L’une des plus notables de ces manifestations conflictuelles s’est produite dans la banlieue multiculturelle de Dandenong. Plus de 2 000 manifestants se sont rassemblés : tapageurs, chaotiques et en colère devant une réunion inaugurale de One Nation, qui a attiré des membres connus de l’organisation néonazie National Action. Les fans de Hanson, sûrs d’eux et agressifs, ont été confrontés à une masse de manifestants et aucun chemin clair vers la porte.

“Quelqu’un, je ne sais pas si c’était sérieux, mais quelqu’un a suggéré d’aller au supermarché et d’acheter des œufs et des tomates pourries”, a déclaré Bloodworth. La travailleuse communautaire Sally Thompson a rappelé dans une interview :

“Ensuite, mon partenaire Bill a manqué de cigarettes, alors nous avons couru jusqu’au 7/11 pour acheter des cigarettes et je me souviens qu’il y avait cette très longue file d’attente de jeunes principalement vietnamiens et ils avaient tous une douzaine d’œufs à la main. Toute la boutique avait été nettoyée des œufs. C’était hilarant.”

La foule a bondi, et selon le Âge, “sont devenus de plus en plus en colère et ils ont jeté leurs produits pourris avec de plus en plus de fureur, manquant rarement leurs cibles”. Thompson se souvient que « la foule était très jeune et très asiatique. Il y avait beaucoup de jeunes vietnamiens et asiatiques et il y avait un vrai sentiment de : « C’est notre ville.
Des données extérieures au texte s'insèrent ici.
(** Writing the buffer: the other threads know nothing of it. *)
Lemma inv_buf_write n lim s i t v :
  inv n lim s → thr s !! i = Some t → tpc t = BufWrite v →
  inv n lim (set_thr (<[i := mk_thread (trole t) SignalOther]> (thr s))
               (set_buf (v + delta (trole t)) s)).
Proof.
  intros I Hi Hp. facts I Hi. pose proof (inv_local _ _ _ I i t Hi) as Hl.
  pose proof (inv_buf _ _ _ I) as Hb. pose proof (inv_limit _ _ _ I) as Hlim.
  unfold local_ok in Hl. rewrite Hp in *. destruct Hl as [Hroom ->].
  split; try (count_step Hi; rewrite ?Hp; simpl in *; lia); try done.
  - simpl. rewrite length_insert. apply (inv_len _ _ _ I).
  - apply (waiters_keep _ _ _ _ _ _ (inv_mtx _ _ _ I) Hi). unfold blocked. simpl. split; congruence.
  - intros r. replace (list_of r _) with (list_of r s) by (by destruct r).
    apply (waiters_keep _ _ _ _ _ _ (inv_lists _ _ _ I r) Hi).
    destruct t; unfold asleep; simpl in *; split; congruence.
  - simpl. unfold room in Hroom. destruct (trole t); simpl in *; lia.
  - intros k u Hk. destruct (decide (i = k)) as [->|Hne]; simpl in Hk.
    + rewrite list_lookup_insert_eq in Hk by eauto using lookup_lt_Some. by simplify_eq.
    + rewrite list_lookup_insert_ne in Hk by done.
      pose proof (inv_local _ _ _ I k u Hk) as Hu. unfold local_ok in *.
      destruct (tpc u) eqn:Eu; try done; destruct Hne; 
        eapply (inv_exclusive n lim s); eauto; rewrite ?Hp, ?Eu; done.
Qed.

Lemma inv_step_thread n lim s spurious i s' :
  Z.of_nat n < 2147483648 → inv n lim s → step_thread spurious i s = Some s' → inv n lim s'.
Proof.
  intros Hn I Hs. unfold step_thread in Hs. destruct (thr s !! i) as [t|] eqn:Hi; [|done].
  destruct (pc_step spurious i (trole t) (tpc t) s) as [[s1 p]|] eqn:E; [|done].
  injection Hs as <-. pose proof (inv_local _ _ _ I i t Hi) as Hl. facts I Hi.
  pose proof (inv_buf _ _ _ I) as Hb. pose proof (inv_limit _ _ _ I) as Hlim.
  destruct (tpc t) as [l| |u| | | |v| | |v| |u| |] eqn:Hp; simpl in E; try done.
  - by eapply inv_lock_step.
  - injection E as <- <-. destruct t as [r q]; simpl in *; subst q.
    assert (Hr : must_wait r s = false → room r s = true) by (destruct r; simpl; lia).
    destruct (must_wait r s); 
      (eapply (inv_move _ _ s); eauto; try same_queues Hi I; count_step Hi; simpl in *; try lia; try done).
    by apply Hr.
  - injection E as E. eapply inv_unlock_step; eauto. set_solver.
  - destruct (ntfn_wait i (list_of (trole t) s)) as [n' now] eqn:Ew. injection E as <- <-.
    replace (thr (set_list (trole t) n' s)) with (thr s) by (by destruct (trole t)).
    by apply inv_sleep.
  - injection E as <- <-. destruct t as [r q]; simpl in *; subst q.
    eapply (inv_move _ _ s); eauto; try same_queues Hi I; count_step Hi; simpl in *; try lia; done.
  - injection E as <- <-. destruct t as [r q]; simpl in *; subst q.
    eapply (inv_move _ _ s); eauto; try same_queues Hi I; count_step Hi; simpl in *; try lia; done.
  - injection E as <- <-. destruct t as [r q]; simpl in *; subst q.
    unfold local_ok in Hl; simpl in Hl. rewrite Hl.
    eapply (inv_move _ _ s); eauto; try same_queues Hi I; count_step Hi; simpl in *; try lia; done.
  - injection E as <- <-. destruct t as [r q]; simpl in *; subst q.
    unfold local_ok in Hl; simpl in Hl.
    eapply (inv_move _ _ s); eauto; try same_queues Hi I; count_step Hi; simpl in *; try lia; done.
  - injection E as <- <-. exact (inv_buf_write n lim s i t v I Hi Hp).
  - destruct (ntfn_signal (list_of (other (trole t)) s)) as [n' j] eqn:Es. injection E as <- <-.
    exact (inv_signal n lim s i t n' j I Hi Hp Es).
  - injection E as E. eapply inv_unlock_step; eauto. set_solver.
Qed.

Lemma inv_request n lim s i r s' : inv n lim s → request i r s = Some s' → inv n lim s'.
Proof.
  intros I Hs. unfold request in Hs. destruct (thr s !! i) as [[r0 p0]|] eqn:Hi; [|done].
  destruct p0; try done. injection Hs as <-. facts I Hi.
  eapply (inv_move _ _ s); eauto; try same_queues Hi I; count_step Hi; simpl in *; try lia; done.
Qed.

Lemma inv_reachable n lim s :
  Z.of_nat n < 2147483648 → 0 ≤ lim → reachable n lim s → inv n lim s.
Proof.
  intros Hn Hl. induction 1 as [|s s' _ IH Hstep]; [by apply inv_initial|].
  destruct Hstep; eauto using inv_step_thread, inv_request.
Qed.

(** A thread that owns the mutex, or owes a signal, can always move. *)
Lemma owner_moves s i t :
  thr s !! i = Some t → holds (tpc t) = true ∨ owes_signal (tpc t) = true →
  is_Some (step_thread false i s).
Proof.
  intros Hi Ht. unfold step_thread. rewrite Hi.
  assert (is_Some (pc_step false i (trole t) (tpc t) s)) as [[s1 p] ->]; [|eauto].
  destruct (tpc t) as [l| |u| | | |v| | |v| |u| |]; simpl in *; try (by eauto); try naive_solver.
  - destruct l; simpl in *; eauto; naive_solver.
  - destruct (ntfn_signal _); eauto.
Qed.

Lemma blocked_has_owner n lim s j u :
  inv n lim s → thr s !! j = Some u → tpc u = Locking LkBlocked →
  ∃ i t, thr s !! i = Some t ∧ i ≠ j ∧
    (holds (tpc t) = true ∨ owes_signal (tpc t) = true) ∧ is_Some (step_thread false i s).
Proof.
  intros I Hj Hu.
  pose proof (count_lookup wants _ _ _ Hj) as Hc. rewrite Hu in Hc. simpl in Hc.
  pose proof (inv_wanted _ _ _ I ltac:(lia)) as Ht. unfold tokens in Ht.
  assert (Ha : active (mtx s) = 0).
  { assert (j ∈ queue (mtx s)) by (apply (inv_mtx _ _ _ I); eauto).
    destruct (mtx s); simpl in *; [done..|]. set_solver. }
  assert (∃ i t, thr s !! i = Some t ∧ (holds (tpc t) = true ∨ owes_signal (tpc t) = true))
    as (i & t & Hi & Hc').
  { destruct (Z.lt_ge_cases 0 (count holds (thr s))).
    - destruct (count_pos holds (thr s)) as (i & t & ? & ?); eauto 6.
    - destruct (count_pos owes_signal (thr s)) as (i & t & ? & ?); [lia|]. eauto 6. }
  exists i, t. split; [done|]. split; [|eauto using owner_moves].
  intros ->. rewrite Hj in Hi. simplify_eq. rewrite Hu in Hc'. naive_solver.
Qed.

Lemma pc_stuck i r p s :
  pc_step false i r p s = None →
  p = Locking LkBlocked ∨ p = Sleeping ∨ p = Finished ∨ p = Failed.
Proof.
  destruct p as [l| |u| | | |v| | |v| |u| |]; simpl; try (by intros); auto.
  - destruct l; simpl; try (by intros); auto.
    + by destruct (_ && _).
    + by destruct (ntfn_wait _ _).
  - by destruct (ntfn_wait _ _).
  - by destruct (ntfn_signal _).
Qed.

(** C1: with fewer than [2^31] server threads, under every interleaving of their
    atomic steps, spurious compare-and-exchange failures included: the buffer
    stays within its bounds, no assertion of [process_message] or of the
    semaphore fails, and two threads are never between [sync_mutex_lock] and
    [sync_mutex_unlock] together. *)
Theorem sel4_buffer_safe n lim s :
  Z.of_nat n < 2147483648 → 0 ≤ lim → reachable n lim s →
  0 ≤ buf s ≤ limit s ∧
  (∀ i t, thr s !! i = Some t → tpc t ≠ Failed) ∧
  (∀ i j t u, thr s !! i = Some t → thr s !! j = Some u →
     holds (tpc t) = true → holds (tpc u) = true → i = j).
Proof.
  intros Hn Hl Hr. pose proof (inv_reachable _ _ _ Hn Hl Hr) as I. split; [|split].
  - rewrite (inv_limit _ _ _ I). apply (inv_buf _ _ _ I).
  - intros i t Hi E. pose proof (inv_local _ _ _ I i t Hi) as H. unfold local_ok in H.
    by rewrite E in H.
  - intros i j t u. apply (inv_exclusive _ _ _ _ _ _ _ I).
Qed.

(** C35: the mutex never strands a thread: while a thread is blocked on its
    notification, some other thread owns the mutex or has just released it and
    is about to signal, and that thread can move. *)
Theorem sel4_mutex_progress n lim s j u :
  Z.of_nat n < 2147483648 → 0 ≤ lim → reachable n lim s →
  thr s !! j = Some u → tpc u = Locking LkBlocked →
  ∃ i t, thr s !! i = Some t ∧ i ≠ j ∧
    (holds (tpc t) = true ∨ owes_signal (tpc t) = true) ∧ is_Some (step_thread false i s).
Proof. intros Hn Hl Hr. by apply (blocked_has_owner n lim), inv_reachable. Qed.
Vous ne pouvez pas venir ici. Pas à Dandenong’ ».

Quelqu’un a sorti un sac de ballons et les habitants se sont précipités vers le McDonald’s le plus proche pour les remplir d’eau. Les chaînes de production d’enfants ont commencé à fabriquer des bombes à eau à lancer sur les supporters de Hanson. La presse rapporta plus tard que ces ballons étaient en fait des préservatifs remplis d’urine, une affirmation vigoureusement démentie par les militants anti-Hanson cités dans le Âge.

D’autres manifestants sont arrivés, certains ayant quitté un événement multiculturel organisé par la ville de Greater Dandenong qui se déroulait à quelques rues de là. Le festival a été conçu pour être une réplique respectable à la fois Hanson et les manifestants anti-Hanson. Le maire Greg Harris a insisté dans le australien: “Nous voulions être vus par les médias et le public comme ayant une réponse mature”.

Environ 200 habitants ont assisté au festival, mais plusieurs militants anti-Hanson ont rappelé des groupes de jeunes qui se sont détachés du festival et se sont rendus à la manifestation. Le socialiste Mick Armstrong a rappelé dans une interview :

« Les gens se sont approchés de notre truc parce que le leur était si ennuyeux… Tous ces dignitaires et dignes disant : ‘Oh, tu ne devrais pas protester ; ça lui donne juste de l’oxygène ». Néanmoins, la soirée a été un succès pour les forces anti-Hanson. Les racistes et les fascistes avaient reçu un signal clair.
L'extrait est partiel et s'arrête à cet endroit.